- _Exercise instructions_: If a line in the records below contains "congruence", copy that line.

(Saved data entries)
# # # # #

(** ** The driver does what it is meant to *)

(** The command the driver builds is the transfer it was asked for. *)
Lemma mk_cmd_ok sector cnt buffer (write : bool) b u :
  0 <= sector < 2 ^ 48 -> 0 < cnt <= 8192 -> 0 <= buffer < 2 ^ 64 ->
  is_cmd (mk_hdr 5 (if write then 1 else 0) (u16 (u16 (Z.shiftr (u32 (cnt - 1)) 4) + 1)) b u)
    (mk_cmd sector cnt buffer write) write sector cnt buffer.
Proof.
  intros Hs Hc Hb. constructor; try done.
  - cbn [prdt_len]. rewrite (uN_small 32), Z.shiftr_div_pow2 by lia.
    rewrite (uN_small 16 ((cnt - 1) `div` _)) by dlia. rewrite uN_small by dlia. dlia.
  - unfold cmd_lba, mk_cmd. cbn [cmd_fis lba0 lba1 lba2 lba3 lba4 lba5]. rewrite !Z.shiftr_div_pow2 by lia.
    unfold uN. dlia.
  - unfold cmd_count, mk_cmd. cbn [cmd_fis countl counth]. change 0xff with (Z.ones 8).
    rewrite !Z.land_ones, Z.shiftr_div_pow2 by lia. unfold uN. rewrite !Z.mod_mod by lia. dlia.
  - lia.
  - unfold prdt_addr, mk_cmd. cbn [prdt0 data_base_addr data_base_addr_u]. rewrite Z.shiftr_div_pow2 by lia.
    unfold uN. dlia.
  - unfold mk_cmd. cbn [prdt0 byte_cnt]. rewrite (uN_small 32), uN_small by lia. lia.
Qed.

(** Any port, whatever is running on it: the slot is always 0. *)
Lemma find_cmd_slot_zero {D} `{Hba D} (s : port_st D) : exists s', find_cmd_slot s = Ok (0, s').
Proof.
  unfold find_cmd_slot, rd. destruct (hba_rd SATA_ACTIVE (p_hba s)) as [a d1] eqn:E1.
  destruct (hba_rd CMD_ISSUE d1) as [c d2] eqn:E2. eexists.
  eapply bind_Ok; [by rewrite E1|]. eapply bind_Ok; [cbn [with_hba p_hba]; by rewrite E2|].
  unfold for_acc, bindM. rewrite loop_loopN. change (N.to_nat (Z.to_N (AHCI_CMD_SLOTS - 0))) with (S 31).
  cbn [loopN fst snd]. unfold bindM. rewrite Z.land_0_r. reflexivity.
Qed.

Section driver.
Context {D B : Type} `{HbaSpec D B}.
Implicit Types s : port_st D.

(** A port that was set up: the device is idle and its registers lead to the command list and
    the FIS area the driver has pointers to; slot 0 has a header, and the table it names is
    the one the driver fills in. *)
Record port_ok s : Prop := mk_port_ok {
  po_ready : hba_ready (p_hba s);
  po_list : mmio_phys (comlist s) = Some (hba_clb (p_hba s));
  po_tbl : exists hs h v, sh_lists (p_sh s) !! hba_clb (p_hba s) = Some hs /\ hs !! 0%nat = Some h /\
    comtables s !! 0%nat = Some v /\ v <> 0 /\ mmio_phys v = Some (hdr_tbl h) /\ is_Some (sh_tbls (p_sh s) !! hdr_tbl h);
  po_fis : is_Some (sh_fis (p_sh s) !! hba_fb (p_hba s));
}.

Lemma rd_wp r Q s : Q (hba_rd r (p_hba s)).1 (with_hba (hba_rd r (p_hba s)).2 s) -> wp (rd r) Q s.
Proof. intros HQ. unfold rd, wp. by destruct (hba_rd r (p_hba s)). Qed.

Lemma wait_ready_wp Q s :
  hba_ready (p_hba s) ->
  (forall d, hba_ready d -> hba_view d = hba_view (p_hba s) -> Q false (with_hba d s)) ->
  wp wait_ready Q s.
Proof.
  intros Hr HQ. unfold wait_ready. wp_focus.
  apply (wp_while (fun k spin s' => spin = 0 /\ s' = s) 0); [done|unfold SPIN_MAX; lia|].
  intros k spin s' [-> ->]. wp_focus. apply rd_wp. rewrite hba_ready_tfd by done. cbn [truth Z.eqb negb andb].
  wp_step. wp_step. destruct (hba_ready_rd (p_hba s) TASK_FILE_DAT Hr ltac:(set_solver)). by apply HQ.
Qed.

Lemma wait_done_wp n fuel Q s :
  hba_busy n (p_hba s) -> (n < N.to_nat fuel)%nat ->
  (forall d, hba_ready d -> hba_view d = hba_view (p_hba s) -> Q true (with_hba d s)) ->
  wp (wait_done fuel 0) Q s.
Proof.
  intros Hb Hf HQ. unfold wait_done.
  apply (wp_while (fun k _ s' => exists d, s' = with_hba d s /\ hba_busy k d /\ hba_view d = hba_view (p_hba s)) n);
    [exists (p_hba s); by destruct s|done|].
  clear n Hb Hf. intros n [] s' (d & -> & Hb & Hd). wp_focus. apply rd_wp. unfold with_hba. cbn [p_hba comlist comtables p_fis p_sh].
  destruct (hba_busy_ci d n Hb) as [Hsame Hn]. change (Z.shiftl 1 0) with (2 ^ 0). rewrite truth_land_pow2 by lia.
  destruct n as [|n]; destruct Hn as [-> Hn].
  - wp_step. apply HQ; [done|congruence].
  - wp_focus. apply rd_wp. unfold with_hba. cbn [p_hba comlist comtables p_fis p_sh].
    destruct (hba_busy_int _ _ Hn) as (-> & Hn' & Hd'). cbn [truth Z.eqb negb]. wp_step.
    exists n. split; [lia|]. eexists. split_and!; [done|done|congruence].
Qed.

(** The structures of [m'] are where those of [m] are. *)
Definition same_structs (m m' : shm) : Prop := forall a, struct_at m' a <-> struct_at m a.
Lemma dma_clear_same m m' a n : same_structs m m' -> dma_clear m a n -> dma_clear m' a n.
Proof. intros Hs Hc b Hb. by apply Hc, Hs. Qed.
Lemma dma_clear_le m a n n' : n' <= n -> dma_clear m a n -> dma_clear m a n'.
Proof. intros Hn Hc b Hb. specialize (Hc b Hb). lia. Qed.
Lemma insert_is_Some {V} (m : gmap Z V) a b v : is_Some (m !! a) -> is_Some (<[a := v]> m !! b) <-> is_Some (m !! b).
Proof. intros Ha. rewrite lookup_insert. case_decide; [by subst b|done]. Qed.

# # # # #

- _Written response_:
  - wp_step. apply HQ; [done|congruence].
    exists n. split; [lia|]. eexists. split_and!; [done|done|congruence].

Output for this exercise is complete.